> Given records:
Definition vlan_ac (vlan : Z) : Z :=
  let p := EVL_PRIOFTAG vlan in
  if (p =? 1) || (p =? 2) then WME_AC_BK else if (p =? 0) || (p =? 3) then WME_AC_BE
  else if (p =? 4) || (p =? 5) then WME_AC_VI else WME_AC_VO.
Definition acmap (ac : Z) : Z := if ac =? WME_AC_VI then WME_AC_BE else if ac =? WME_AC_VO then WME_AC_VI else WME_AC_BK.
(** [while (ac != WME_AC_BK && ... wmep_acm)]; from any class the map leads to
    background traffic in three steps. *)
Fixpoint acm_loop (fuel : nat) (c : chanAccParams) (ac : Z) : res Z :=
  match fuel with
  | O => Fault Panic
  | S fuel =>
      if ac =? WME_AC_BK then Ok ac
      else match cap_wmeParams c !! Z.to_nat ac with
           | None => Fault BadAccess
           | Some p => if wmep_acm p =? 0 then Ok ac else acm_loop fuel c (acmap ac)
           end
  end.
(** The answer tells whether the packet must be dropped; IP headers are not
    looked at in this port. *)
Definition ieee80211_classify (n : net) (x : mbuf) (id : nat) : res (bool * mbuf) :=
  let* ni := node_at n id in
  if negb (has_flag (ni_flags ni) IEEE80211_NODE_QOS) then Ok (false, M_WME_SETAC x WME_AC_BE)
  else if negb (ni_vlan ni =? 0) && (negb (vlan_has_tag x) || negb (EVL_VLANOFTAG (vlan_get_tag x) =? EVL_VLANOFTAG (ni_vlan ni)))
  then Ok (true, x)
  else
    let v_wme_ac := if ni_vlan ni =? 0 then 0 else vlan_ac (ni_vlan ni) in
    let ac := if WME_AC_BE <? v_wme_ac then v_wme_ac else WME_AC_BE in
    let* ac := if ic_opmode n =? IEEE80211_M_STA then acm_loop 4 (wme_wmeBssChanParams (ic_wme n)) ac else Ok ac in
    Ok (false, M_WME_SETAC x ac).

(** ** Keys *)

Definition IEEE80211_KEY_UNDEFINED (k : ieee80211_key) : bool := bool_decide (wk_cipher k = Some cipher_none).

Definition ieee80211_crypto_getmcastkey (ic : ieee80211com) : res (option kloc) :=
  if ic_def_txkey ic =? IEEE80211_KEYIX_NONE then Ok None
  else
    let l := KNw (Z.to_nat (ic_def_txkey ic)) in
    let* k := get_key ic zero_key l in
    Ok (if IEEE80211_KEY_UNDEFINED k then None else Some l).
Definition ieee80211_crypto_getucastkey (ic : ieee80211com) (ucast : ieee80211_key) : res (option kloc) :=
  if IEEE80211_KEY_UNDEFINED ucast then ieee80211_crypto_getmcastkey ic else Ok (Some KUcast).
==
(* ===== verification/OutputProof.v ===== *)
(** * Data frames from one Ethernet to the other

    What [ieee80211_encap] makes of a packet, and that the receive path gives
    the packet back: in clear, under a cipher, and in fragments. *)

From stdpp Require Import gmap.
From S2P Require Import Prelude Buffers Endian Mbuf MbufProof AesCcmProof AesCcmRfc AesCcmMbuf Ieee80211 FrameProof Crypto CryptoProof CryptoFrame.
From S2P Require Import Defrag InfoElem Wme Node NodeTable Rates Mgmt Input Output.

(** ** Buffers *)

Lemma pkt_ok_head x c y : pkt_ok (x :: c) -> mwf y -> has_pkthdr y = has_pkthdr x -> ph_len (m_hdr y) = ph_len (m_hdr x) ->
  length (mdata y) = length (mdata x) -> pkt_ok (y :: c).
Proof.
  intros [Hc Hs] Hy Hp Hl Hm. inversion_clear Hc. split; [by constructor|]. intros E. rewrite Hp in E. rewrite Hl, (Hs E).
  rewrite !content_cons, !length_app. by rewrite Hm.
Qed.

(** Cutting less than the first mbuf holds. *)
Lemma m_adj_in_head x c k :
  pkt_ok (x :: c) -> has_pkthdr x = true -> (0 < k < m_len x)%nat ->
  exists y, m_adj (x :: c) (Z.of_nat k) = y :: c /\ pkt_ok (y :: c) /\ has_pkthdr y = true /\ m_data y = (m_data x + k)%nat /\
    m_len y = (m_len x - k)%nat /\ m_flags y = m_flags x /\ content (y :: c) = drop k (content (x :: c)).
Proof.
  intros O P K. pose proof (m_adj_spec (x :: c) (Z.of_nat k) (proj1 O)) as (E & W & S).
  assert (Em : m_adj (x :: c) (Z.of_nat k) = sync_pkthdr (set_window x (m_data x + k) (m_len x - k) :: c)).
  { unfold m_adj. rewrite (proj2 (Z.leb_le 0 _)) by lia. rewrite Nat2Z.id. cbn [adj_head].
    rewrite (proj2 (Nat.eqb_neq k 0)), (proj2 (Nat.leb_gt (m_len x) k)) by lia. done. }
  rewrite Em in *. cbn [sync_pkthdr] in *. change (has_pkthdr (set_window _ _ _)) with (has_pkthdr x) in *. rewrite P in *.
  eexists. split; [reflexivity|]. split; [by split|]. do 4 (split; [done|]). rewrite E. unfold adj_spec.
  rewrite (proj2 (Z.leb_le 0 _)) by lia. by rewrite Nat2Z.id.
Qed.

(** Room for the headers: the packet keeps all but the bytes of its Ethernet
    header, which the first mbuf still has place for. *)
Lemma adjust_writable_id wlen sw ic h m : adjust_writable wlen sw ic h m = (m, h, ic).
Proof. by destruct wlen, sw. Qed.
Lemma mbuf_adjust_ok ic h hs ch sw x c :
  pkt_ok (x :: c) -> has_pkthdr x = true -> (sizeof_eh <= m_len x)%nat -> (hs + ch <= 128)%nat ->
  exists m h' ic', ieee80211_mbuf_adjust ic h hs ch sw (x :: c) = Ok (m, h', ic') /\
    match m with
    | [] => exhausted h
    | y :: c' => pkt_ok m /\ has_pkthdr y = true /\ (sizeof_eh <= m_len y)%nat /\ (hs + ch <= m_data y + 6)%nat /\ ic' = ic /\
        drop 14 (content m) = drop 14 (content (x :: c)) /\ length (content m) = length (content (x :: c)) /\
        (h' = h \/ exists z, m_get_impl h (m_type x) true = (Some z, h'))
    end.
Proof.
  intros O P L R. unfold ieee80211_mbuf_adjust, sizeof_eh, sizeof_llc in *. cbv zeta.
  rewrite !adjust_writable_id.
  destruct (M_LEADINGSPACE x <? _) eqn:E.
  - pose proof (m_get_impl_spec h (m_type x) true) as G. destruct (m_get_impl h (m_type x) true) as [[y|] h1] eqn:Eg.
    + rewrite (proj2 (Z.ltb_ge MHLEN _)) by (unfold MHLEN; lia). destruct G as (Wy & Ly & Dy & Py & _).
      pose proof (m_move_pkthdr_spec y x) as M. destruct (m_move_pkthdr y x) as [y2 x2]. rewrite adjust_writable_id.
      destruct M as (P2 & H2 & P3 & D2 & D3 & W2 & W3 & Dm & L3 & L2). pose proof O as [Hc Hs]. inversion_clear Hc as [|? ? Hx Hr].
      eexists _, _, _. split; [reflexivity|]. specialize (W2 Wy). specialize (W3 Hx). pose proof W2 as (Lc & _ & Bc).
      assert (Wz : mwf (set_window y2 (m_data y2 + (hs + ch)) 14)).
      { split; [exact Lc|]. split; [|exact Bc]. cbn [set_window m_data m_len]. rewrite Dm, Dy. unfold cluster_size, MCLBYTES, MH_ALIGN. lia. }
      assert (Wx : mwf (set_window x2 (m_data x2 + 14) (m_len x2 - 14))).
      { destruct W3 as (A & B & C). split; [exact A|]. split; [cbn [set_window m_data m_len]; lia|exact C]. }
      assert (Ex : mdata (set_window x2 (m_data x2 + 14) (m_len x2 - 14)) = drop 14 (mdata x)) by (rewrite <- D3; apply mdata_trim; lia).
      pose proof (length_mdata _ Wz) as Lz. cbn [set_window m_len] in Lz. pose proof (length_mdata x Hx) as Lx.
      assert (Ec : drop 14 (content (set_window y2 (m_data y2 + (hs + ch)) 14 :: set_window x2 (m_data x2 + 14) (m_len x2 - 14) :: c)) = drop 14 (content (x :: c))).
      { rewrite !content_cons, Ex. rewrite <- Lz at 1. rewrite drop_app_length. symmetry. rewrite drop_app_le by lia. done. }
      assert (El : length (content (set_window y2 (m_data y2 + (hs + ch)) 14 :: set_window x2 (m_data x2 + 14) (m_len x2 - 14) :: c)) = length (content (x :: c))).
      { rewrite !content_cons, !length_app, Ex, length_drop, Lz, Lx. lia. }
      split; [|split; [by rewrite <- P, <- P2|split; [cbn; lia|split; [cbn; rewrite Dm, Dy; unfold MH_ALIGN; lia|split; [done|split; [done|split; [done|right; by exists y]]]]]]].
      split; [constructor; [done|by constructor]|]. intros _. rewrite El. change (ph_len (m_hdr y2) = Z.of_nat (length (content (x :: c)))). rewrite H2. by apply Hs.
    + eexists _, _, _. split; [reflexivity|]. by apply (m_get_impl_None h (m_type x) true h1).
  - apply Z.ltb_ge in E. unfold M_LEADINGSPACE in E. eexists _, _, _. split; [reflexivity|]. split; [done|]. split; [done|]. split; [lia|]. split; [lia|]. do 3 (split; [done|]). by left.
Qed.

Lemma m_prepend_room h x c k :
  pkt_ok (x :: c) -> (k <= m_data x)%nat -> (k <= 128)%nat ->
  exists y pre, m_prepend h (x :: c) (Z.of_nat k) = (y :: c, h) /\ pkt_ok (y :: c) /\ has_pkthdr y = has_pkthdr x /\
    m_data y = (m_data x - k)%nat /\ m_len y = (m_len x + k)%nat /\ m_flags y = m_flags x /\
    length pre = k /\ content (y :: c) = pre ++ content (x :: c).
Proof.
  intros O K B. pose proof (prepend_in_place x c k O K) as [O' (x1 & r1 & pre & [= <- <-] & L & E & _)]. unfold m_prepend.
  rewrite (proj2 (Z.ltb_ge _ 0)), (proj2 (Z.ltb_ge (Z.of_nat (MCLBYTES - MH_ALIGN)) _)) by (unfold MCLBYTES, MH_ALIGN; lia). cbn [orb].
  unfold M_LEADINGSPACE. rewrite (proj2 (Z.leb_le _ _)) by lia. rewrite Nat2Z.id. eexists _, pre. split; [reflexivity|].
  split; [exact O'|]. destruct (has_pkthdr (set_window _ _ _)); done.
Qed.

> What the exercise asks: Set down only the lines above that fall between the line holding "Lemma mbuf_adjust_ok ic" and the line holding "assert (Wz : mwf", inclusive, keeping each exact.

> Answer to the exercise:
Lemma mbuf_adjust_ok ic h hs ch sw x c :
  pkt_ok (x :: c) -> has_pkthdr x = true -> (sizeof_eh <= m_len x)%nat -> (hs + ch <= 128)%nat ->
  exists m h' ic', ieee80211_mbuf_adjust ic h hs ch sw (x :: c) = Ok (m, h', ic') /\
    match m with
    | [] => exhausted h
    | y :: c' => pkt_ok m /\ has_pkthdr y = true /\ (sizeof_eh <= m_len y)%nat /\ (hs + ch <= m_data y + 6)%nat /\ ic' = ic /\
        drop 14 (content m) = drop 14 (content (x :: c)) /\ length (content m) = length (content (x :: c)) /\
        (h' = h \/ exists z, m_get_impl h (m_type x) true = (Some z, h'))
    end.
Proof.
  intros O P L R. unfold ieee80211_mbuf_adjust, sizeof_eh, sizeof_llc in *. cbv zeta.
  rewrite !adjust_writable_id.
  destruct (M_LEADINGSPACE x <? _) eqn:E.
  - pose proof (m_get_impl_spec h (m_type x) true) as G. destruct (m_get_impl h (m_type x) true) as [[y|] h1] eqn:Eg.
    + rewrite (proj2 (Z.ltb_ge MHLEN _)) by (unfold MHLEN; lia). destruct G as (Wy & Ly & Dy & Py & _).
      pose proof (m_move_pkthdr_spec y x) as M. destruct (m_move_pkthdr y x) as [y2 x2]. rewrite adjust_writable_id.
      destruct M as (P2 & H2 & P3 & D2 & D3 & W2 & W3 & Dm & L3 & L2). pose proof O as [Hc Hs]. inversion_clear Hc as [|? ? Hx Hr].
      eexists _, _, _. split; [reflexivity|]. specialize (W2 Wy). specialize (W3 Hx). pose proof W2 as (Lc & _ & Bc).
      assert (Wz : mwf (set_window y2 (m_data y2 + (hs + ch)) 14)).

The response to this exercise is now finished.